Records provided =>

(* ===== verification/CacheConnections.v ===== *)
(** How the caches of the nodes connect to each other: the constructor of
    [DSMCacheProtocal] and [ListenSocketProc] in [include/DogeeDirectoryCache.h]. Cache
    [k] accepts a control and a data connection from each of the [k] caches before it
    while its constructor makes the two connections to each cache behind it. *)
From S2P Require Import Prelude.

Definition CACHE_HELLO_MAGIC : Z := 0x2e3a4f01.

(** * State *)

Record CacheHelloPackage := Hello { magic : Z; cacheid : Z }.

(** The two ports a cache listens on, [controllisten] and [datalisten]. *)
Inductive channel := Control | Data.

(** A [SOCKET] is one end of a connection: the cache that connected, the one that
    listened, the port, and whether this is the end of the former. *)
Record cache_socket := CacheSock { connector : Z; listener : Z; chan : channel; connector_end : bool }.

#[export] Instance channel_eq_dec : EqDecision channel.
Proof. solve_decision. Defined.
#[export] Instance cache_socket_eq_dec : EqDecision cache_socket.
Proof. solve_decision. Defined.
#[export] Instance CacheHelloPackage_eq_dec : EqDecision CacheHelloPackage.
Proof. solve_decision. Defined.

(** Where [ListenSocketProc] is: in [accept] of the turn [i], [j] of its loops, or gone. *)
Inductive listen_pc :=
| ListenAt (i j : Z)
| ListenReturned.

(** Where the constructor is: about to connect the control socket of cache [i] or waiting
    for the reply on it, the same for the data socket, or past its last statement. *)
Inductive connect_pc :=
| ToControl (i : Z)
| AwaitControl (i : Z) (sock : cache_socket)
| ToData (i : Z)
| AwaitData (i : Z) (sock : cache_socket)
| Constructed.

(** [DSMCacheProtocal]: the sockets ([None] is not yet set), the targets of the threads
    started on [CacheProtocalProc], the connections not yet accepted with the hello that
    follows each, the replies on this cache's own connections, the two threads. *)
Record cache_conns := CacheConns {
  controlsockets : list (option cache_socket);
  datasockets : list (option cache_socket);
  threads : list Z;
  control_backlog : list (cache_socket * CacheHelloPackage);
  data_backlog : list (cache_socket * CacheHelloPackage);
  replies : list (cache_socket * CacheHelloPackage);
  listening : listen_pc;
  constructing : connect_pc;
}.

Definition set_sockets (c : channel) (t : list (option cache_socket)) (n : cache_conns) : cache_conns :=
  match c with
  | Control => CacheConns t (datasockets n) (threads n) (control_backlog n) (data_backlog n) (replies n) (listening n) (constructing n)
  | Data => CacheConns (controlsockets n) t (threads n) (control_backlog n) (data_backlog n) (replies n) (listening n) (constructing n)
  end.
Definition set_backlog (c : channel) (q : list (cache_socket * CacheHelloPackage)) (n : cache_conns) : cache_conns :=
  match c with
  | Control => CacheConns (controlsockets n) (datasockets n) (threads n) q (data_backlog n) (replies n) (listening n) (constructing n)
  | Data => CacheConns (controlsockets n) (datasockets n) (threads n) (control_backlog n) q (replies n) (listening n) (constructing n)
  end.
Definition start_threads (ts : list Z) (n : cache_conns) : cache_conns :=
  CacheConns (controlsockets n) (datasockets n) (threads n ++ ts) (control_backlog n) (data_backlog n) (replies n) (listening n) (constructing n).
Definition set_replies (q : list (cache_socket * CacheHelloPackage)) (n : cache_conns) : cache_conns :=
  CacheConns (controlsockets n) (datasockets n) (threads n) (control_backlog n) (data_backlog n) q (listening n) (constructing n).
Definition set_listening (pc : listen_pc) (n : cache_conns) : cache_conns :=
  CacheConns (controlsockets n) (datasockets n) (threads n) (control_backlog n) (data_backlog n) (replies n) pc (constructing n).
Definition set_constructing (pc : connect_pc) (n : cache_conns) : cache_conns :=
  CacheConns (controlsockets n) (datasockets n) (threads n) (control_backlog n) (data_backlog n) (replies n) (listening n) pc.

Definition sockets (c : channel) (n : cache_conns) : list (option cache_socket) :=
  match c with Control => controlsockets n | Data => datasockets n end.
Definition backlog (c : channel) (n : cache_conns) : list (cache_socket * CacheHelloPackage) :=
  match c with Control => control_backlog n | Data => data_backlog n end.

(** * The listening thread *)

Section caches.
Context (caches : Z).

(** The other end of an accepted connection gets the reply. *)
Definition send_reply (sock : cache_socket) (pack : CacheHelloPackage) (nodes : list cache_conns) : outcome (list cache_conns) :=
  n ← rd nodes (connector sock);
  wr nodes (connector sock)
    (set_replies (replies n ++ [(CacheSock (connector sock) (listener sock) (chan sock) true, pack)]) n).

(** One turn of the inner loop of [ListenSocketProc] on cache [cache_id]; [accepted] and
    [received] say whether [accept] and [RcRecv] succeed. *)
Definition ListenSocketProc_turn (accepted received : bool) (cache_id : Z) (nodes : list cache_conns) : outcome (list cache_conns) :=
  n ← rd nodes cache_id;
  match listening n with
  | ListenReturned => NoFuel
  | ListenAt i j =>
      if i <? cache_id then
        let c := if j mod 2 =? 0 then Control else Data in
        match backlog c n with
        | [] => if accepted then NoFuel else wr nodes cache_id (set_listening ListenReturned n)
        | (sock, pack) :: q =>
            let n := set_backlog c q n in
            if negb accepted || negb received || negb (magic pack =? CACHE_HELLO_MAGIC) || (cache_id <=? cacheid pack)
            then wr nodes cache_id (set_listening ListenReturned n)
            else
              t ← wr (sockets c n) (cacheid pack) (Some sock);
              let n := set_sockets c t n in
              let n := if j mod 2 =? 0 then start_threads [cacheid pack] n else n in
              let n := set_listening (if j + 1 <? 2 then ListenAt i (j + 1) else ListenAt (i + 1) 0) n in
              nodes ← wr nodes cache_id n;
              send_reply sock (Hello CACHE_HELLO_MAGIC cache_id) nodes
        end
      else NoFuel
  end.

(** [th.join()] returns. *)
Definition listener_done (cache_id : Z) (n : cache_conns) : bool :=
  match listening n with ListenReturned => true | ListenAt i _ => cache_id <=? i end.

(** * The constructor *)

(** [RcConnect] with the hello that is sent next: [tries] says which tries succeed, the
    control connection has three and the data connection one. *)
Definition connect_hello (tries : list bool) (c : channel) (cache_id i : Z) (nodes : list cache_conns) :
    outcome (list cache_conns * cache_socket) :=
  _ ← c_assert (existsb id (take (match c with Control => 3 | Data => 1 end) tries));
  target ← rd nodes i;
  nodes ← wr nodes i
    (set_backlog c (backlog c target ++ [(CacheSock cache_id i c false, Hello CACHE_HELLO_MAGIC cache_id)]) target);
  Ret (nodes, CacheSock cache_id i c true).

(** The reply that waits on a socket. *)
Fixpoint take_reply (sock : cache_socket) (q : list (cache_socket * CacheHelloPackage)) :
    option (CacheHelloPackage * list (cache_socket * CacheHelloPackage)) :=
  match q with
  | [] => None
  | (s, pack) :: q =>
      if decide (s = sock) then Some (pack, q)
      else '(p, q) ← take_reply sock q; Some (p, (s, pack) :: q)
  end.

(** [RcRecv] of the reply, its checks and the assignment to the table. *)
Definition await_hello (received : bool) (c : channel) (i : Z) (sock : cache_socket) (n : cache_conns) : outcome cache_conns :=
  match take_reply sock (replies n) with
  | None => NoFuel
  | Some (pack, q) =>
      _ ← c_assert (received && (magic pack =? CACHE_HELLO_MAGIC) && (cacheid pack =? i));
      t ← wr (sockets c n) i (Some sock);
      Ret (set_sockets c t (set_replies q n))
  end.

(** The last loop: a thread on [CacheProtocalProc] for every other cache. *)
Definition protocal_threads (cache_id : Z) : list Z := filter (λ i, i <> cache_id) (seqZ 0 caches).

(** The constructor's next statements. *)
Definition construct_turn (tries : list bool) (received : bool) (cache_id : Z) (nodes : list cache_conns) :
    outcome (list cache_conns) :=
  n ← rd nodes cache_id;
  match constructing n with
  | ToControl i =>
      if i <? caches then
        '(nodes, sock) ← connect_hello tries Control cache_id i nodes;
        n ← rd nodes cache_id;
        wr nodes cache_id (set_constructing (AwaitControl i sock) n)
      else if listener_done cache_id n then
        wr nodes cache_id (set_constructing Constructed (start_threads (protocal_threads cache_id) n))
      else NoFuel
  | AwaitControl i sock =>
      n ← await_hello received Control i sock n;
      wr nodes cache_id (set_constructing (ToData i) n)
  | ToData i =>
      '(nodes, sock) ← connect_hello tries Data cache_id i nodes;
      n ← rd nodes cache_id;
      wr nodes cache_id (set_constructing (AwaitData i sock) n)
  | AwaitData i sock =>
      n ← await_hello received Data i sock n;
      wr nodes cache_id (set_constructing (ToControl (i + 1)) n)
  | Constructed => NoFuel
  end.

(** The constructor up to the start of the listening thread. *)
Definition new_conns (cache_id : Z) : cache_conns :=
  CacheConns (replicate (Z.to_nat caches) None) (replicate (Z.to_nat caches) None) [] [] [] []
    (ListenAt 0 0) (ToControl (cache_id + 1)).
Definition new_caches : list cache_conns := new_conns <$> seqZ 0 caches.

(** The two threads of every cache, while no system call fails. *)
Inductive caches_step : list cache_conns -> list cache_conns -> Prop :=
| caches_listen i nodes nodes' :
    ListenSocketProc_turn true true i nodes = Ret nodes' -> caches_step nodes nodes'
| caches_construct tries i nodes nodes' :
    construct_turn tries true i nodes = Ret nodes' -> caches_step nodes nodes'.

(** [~DSMCacheProtocal]: the sockets it closes, in order. *)
Definition close_turn (cache_id : Z) (n : cache_conns) (i : Z) (closed : list (option cache_socket)) :
    outcome (list (option cache_socket)) :=
  if i =? cache_id then Ret closed
  else
    c ← rd (controlsockets n) i;
    d ← rd (datasockets n) i;
    Ret (closed ++ [c; d]).
Definition close_conns (cache_id : Z) (n : cache_conns) : outcome (list (option cache_socket)) :=
  for_range 0 caches (close_turn cache_id n) [].
End caches.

What needs to be done => Lines to set down from above: the line with "ListenAt (i j : Z)", the line with "listening : listen_pc;", and every line between, each exactly as written.

Your response =>
| ListenAt (i j : Z)
| ListenReturned.

(** Where the constructor is: about to connect the control socket of cache [i] or waiting
    for the reply on it, the same for the data socket, or past its last statement. *)
Inductive connect_pc :=
| ToControl (i : Z)
| AwaitControl (i : Z) (sock : cache_socket)
| ToData (i : Z)
| AwaitData (i : Z) (sock : cache_socket)
| Constructed.

(** [DSMCacheProtocal]: the sockets ([None] is not yet set), the targets of the threads
    started on [CacheProtocalProc], the connections not yet accepted with the hello that
    follows each, the replies on this cache's own connections, the two threads. *)
Record cache_conns := CacheConns {
  controlsockets : list (option cache_socket);
  datasockets : list (option cache_socket);
  threads : list Z;
  control_backlog : list (cache_socket * CacheHelloPackage);
  data_backlog : list (cache_socket * CacheHelloPackage);
  replies : list (cache_socket * CacheHelloPackage);
  listening : listen_pc;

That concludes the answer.